68 Views Asked by At

In our machine learning course we have learned Bagging, wherein A variant of bagging call Weighted Aggregation is introduced, where the result is a weighted sum of all the estimators instead of average. Namely,$$y_i=w_i h(x)$$,the predicted label is therefore $$\bar{Y} = \sum_i w_i yi $$ where $\sum_i w_i = 1$ and $w_i \ge 0$

Since Bagging is used primarily to reduce variance, we have been asked to how to choose $w_i$'s, to minimize $\text{Cov}(\bar{Y})$ under the assumption $\text{Var}(y_i)=\sigma^2$ and $\text{Cov}(y_i,y_j)=\rho \sigma^2$. The result is quite straight forward and intuitive, $w_i=\frac{1}{m}$, where $m$ denotes the number of estimators. But how to prove it mathematically? We have been asked to prove it by both using Lagrange multiplier and not using it. Can anybody shed some lights? I've been working on it with any luck.

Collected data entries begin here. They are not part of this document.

Lemma sweep_manifests_live {X} live rp (w : world X) live' rp' w' :
  late w.1 = [] → calm (t_fs w.1.2.2) → gc_sweep_manifests hooks_none live rp w = (Ok (live', rp'), w') → live' = live.
Proof.
  intros Hla Hs. unfold gc_sweep_manifests. erewrite ibind_step by reflexivity. cbn [hook_at hooks_none].
  destruct (list_manifests_ok w.1 Hs) as (ls & Hl & _). erewrite ibind_step by (apply in_store_step; exact Hl).
  intros Hk. eapply batches_live; [|exact Hk]. done.
Qed.

(** What the three phases of an undisturbed cycle lead to. *)
Record phases {X} (fence : PackId) (roots : list SnapshotRef) (refs : client) (packs' : packs_t) (live : LiveSet) (w2 w w' : world X) : Prop := {
  ph_rest : w'.2 = w.2;
  ph_upper : ∀ r, r ∈ lv_manifests live → ∃ root, root ∈ roots ∧ reaches w.1.2.2 root r;
  ph_roots : ∀ r, r ∈ refs → r ∈ lv_manifests live;
  ph_marked : live_ok w.1.2.2 live;
  ph_kept : kept w.1 w2.1;
  ph_inv : gc_inv fence packs' refs live w'.1;
  ph_names : names_ok packs' (ss_pages w'.1.1) w'.1.2.1;
  ph_trim : ∃ gone, trimmed gone w2.1 w'.1;
  ph_left : ∀ r, hash_ok r → is_Some (named (t_fs w'.1.2.2) (spm_path r)) → r ∈ lv_manifests live;
}.

Lemma mark_sweep_phases {X} fuel thr packs roots refs fence (w : world X) rp w' :
  gc_safe fence packs refs w.1 → names_ok packs (ss_pages w.1.1) w.1.2.1 → (∀ r, r ∈ refs → r ∈ roots) →
  late w.1 = [] → dirs_ok w.1.2.2 →
  gc_mark_sweep unix_now fuel hooks_none thr fence roots w = (Ok rp, w') → next_of w'.1 ≤ 2 ^ 32 →
  ∃ packs' live w2, phases fence roots refs packs' live w2 w w'.
Proof.
  intros Hsafe Hnm Hsub Hla Hd. set (rf := λ _ : X, refs). pose proof (gs_calm _ _ _ _ Hsafe) as [_ Ht].
  pose proof (hooks_none_ok fence rf) as Hho. pose proof (ho_next _ _ _ Hho : hooks_nondec hooks_none) as Hnd.
  unfold gc_mark_sweep. erewrite ibind_step by reflexivity. cbn [hook_at hooks_none].
  intros Hk Hnx. apply ibind_Ok in Hk as ([live1 rp1] & w1 & Hm & Hk).
  destruct (mark_phase fence rf hooks_none packs roots w _ _ Hho Hsafe Hnm Hsub Hm) as (-> & packs1 & _ & Hfin1). cbn [hook_at hooks_none] in *.
  destruct (Hfin1 live1 rp1 eq_refl) as (_ & Hinv1 & Hnm1). rewrite in_store_eq in Hm.
  destruct (gc_mark roots live_default report_default w.1) as [y wm] eqn:Hgm. injection Hm as -> _.
  pose proof (gc_mark_upper _ _ _ _ _ _ _ Hgm Ht (live_default_ok _ _)) as Hup.
  apply ibind_Ok in Hk as ([live2 rp2] & w2 & Hsp & Hk). apply ibind_Ok in Hk as ([live3 rp3] & w3 & Hsm & Hk). injection Hk as _ <-.
  assert (next_of w2.1 ≤ 2 ^ 32) as Hnx2.
  { pose proof (gnondec_sweep_manifests hooks_none live2 rp2 Hnd w2) as Hg. rewrite Hsm in Hg. cbn [fst snd] in Hg. lia. }
  destruct (alone_sweep_packs fuel fence thr live1 rp1 w _ w2 Hla Hsp) as (Hkept & Hx2 & Hlv). specialize (Hlv _ eq_refl). cbn in Hlv. subst live2.
  destruct (sweep_packs_ok unix_now hooks_none fence packs1 rf live1 thr rp1 fuel w _ w2 Hho Hinv1 Hnm1 Hsp Hnx2) as (packs2 & _ & Hfin2).
  destruct (Hfin2 live1 rp2 eq_refl) as (_ & Hinv2 & Hnm2). pose proof Hkept as (Htr & _ & Hep).
  assert (late w2.1 = []) as Hla2 by (unfold late in *; by rewrite Hep).
  assert (live3 = live1) as -> by (eapply sweep_manifests_live; [exact Hla2| |exact Hsm]; rewrite Htr; exact Ht).
  destruct (sweep_manifests_alone fence packs2 rf live1 rp2 w2 live1 rp3 w3 Hinv2 Hnm2 Hla2) as (Hx3 & packs3 & Hinv3 & Hnm3 & gone & Htrim & Hleft);
    [by rewrite Htr|done|].
  exists packs3, live1, w2. split; try done; [congruence| | |apply Hinv1|by exists gone]; intros r Hr.
  - destruct (Hup r Hr) as [Hr'|?]; [by apply elem_of_empty in Hr'|done].
  - destruct (gi_prot _ _ _ _ _ Hinv1 r Hr) as [?|Hm]; [done|]. rewrite Hla in Hm. by apply elem_of_nil in Hm.
Qed.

What I am having now is $$ \text{min }\sigma^2 \sum_{i=1}^{n} w_i^2+2\rho\sigma^2 \sum_{1\le i < j \le n}^n w_iw_j, \\ \text{subject to} \sum_{i=1}^{n} w_i = 1. $$ Then I got the Lagrangian, $$ \mathcal{L}(w_1,\dots,w_n, \lambda) = \sigma^2 \sum_{i=1}^{n} w_i^2 + \rho \sigma^2 \sum_{i \ne j} w_i w_j - \lambda (1 - \sum_{i=1}^{n} w_i)$$ Take partial derivative w.r.t each $w_i$'s and $\lambda$ and set to $0$ I got, $$ \frac{\partial \mathcal{L}}{\partial w_1} = 2w_1\sigma^2 + 2(w_2 + w_3 + \dots + w_m) \rho \sigma^2 + \lambda = 0 \\ \frac{\partial \mathcal{L}}{\partial w_2} = 2w_2\sigma^2 + 2(w_1 + w_2 + \dots + w_m) \rho \sigma^2 + \lambda = 0 \\ \vdots \\ \frac{\partial \mathcal{L}}{\lambda} = 1-\sum_{i=1}^{m} w_i = 0 $$ Then I convert to matrix form as, $$ \begin{bmatrix} 2\sigma^2 & 2\rho\sigma^2 & 2\rho\sigma^2 &\dots& 1 \\ 2\sigma^2 & 2\rho\sigma^2 & 2\rho\sigma^2 & \dots&1 \\ \vdots & \vdots & \vdots & \vdots & \vdots \\ 1 & 1 & 1 &\dots & 0 \end{bmatrix} \begin{bmatrix} w_1 \\ w_2 \\ \vdots \\ \lambda \end{bmatrix} = \begin{bmatrix} 0 \\ 0 \\ \vdots \\ 1 \end{bmatrix} $$ Namely, $$ \begin{bmatrix} w_1 \\ w_2 \\ \vdots \\ \lambda \end{bmatrix}= \begin{bmatrix} 2\sigma^2 & 2\rho\sigma^2 & 2\rho\sigma^2 &\dots& 1 \\ 2\sigma^2 & 2\rho\sigma^2 & 2\rho\sigma^2 & \dots&1 \\ \vdots & \vdots & \vdots & \vdots & \vdots \\ 1 & 1 & 1 &\dots & 0 \end{bmatrix}^{-1}\begin{bmatrix} 0 \\ 0 \\ \vdots \\ 1 \end{bmatrix} $$ It is easy to see that $w_1=w_2=w_3...$ thus $w_i$=$\frac{1}{n}$ since they have the same express, but how should I address this mathematically? I am stuck. Also, there is obviously a better way to arrive at the solution, but I am struggling to find out.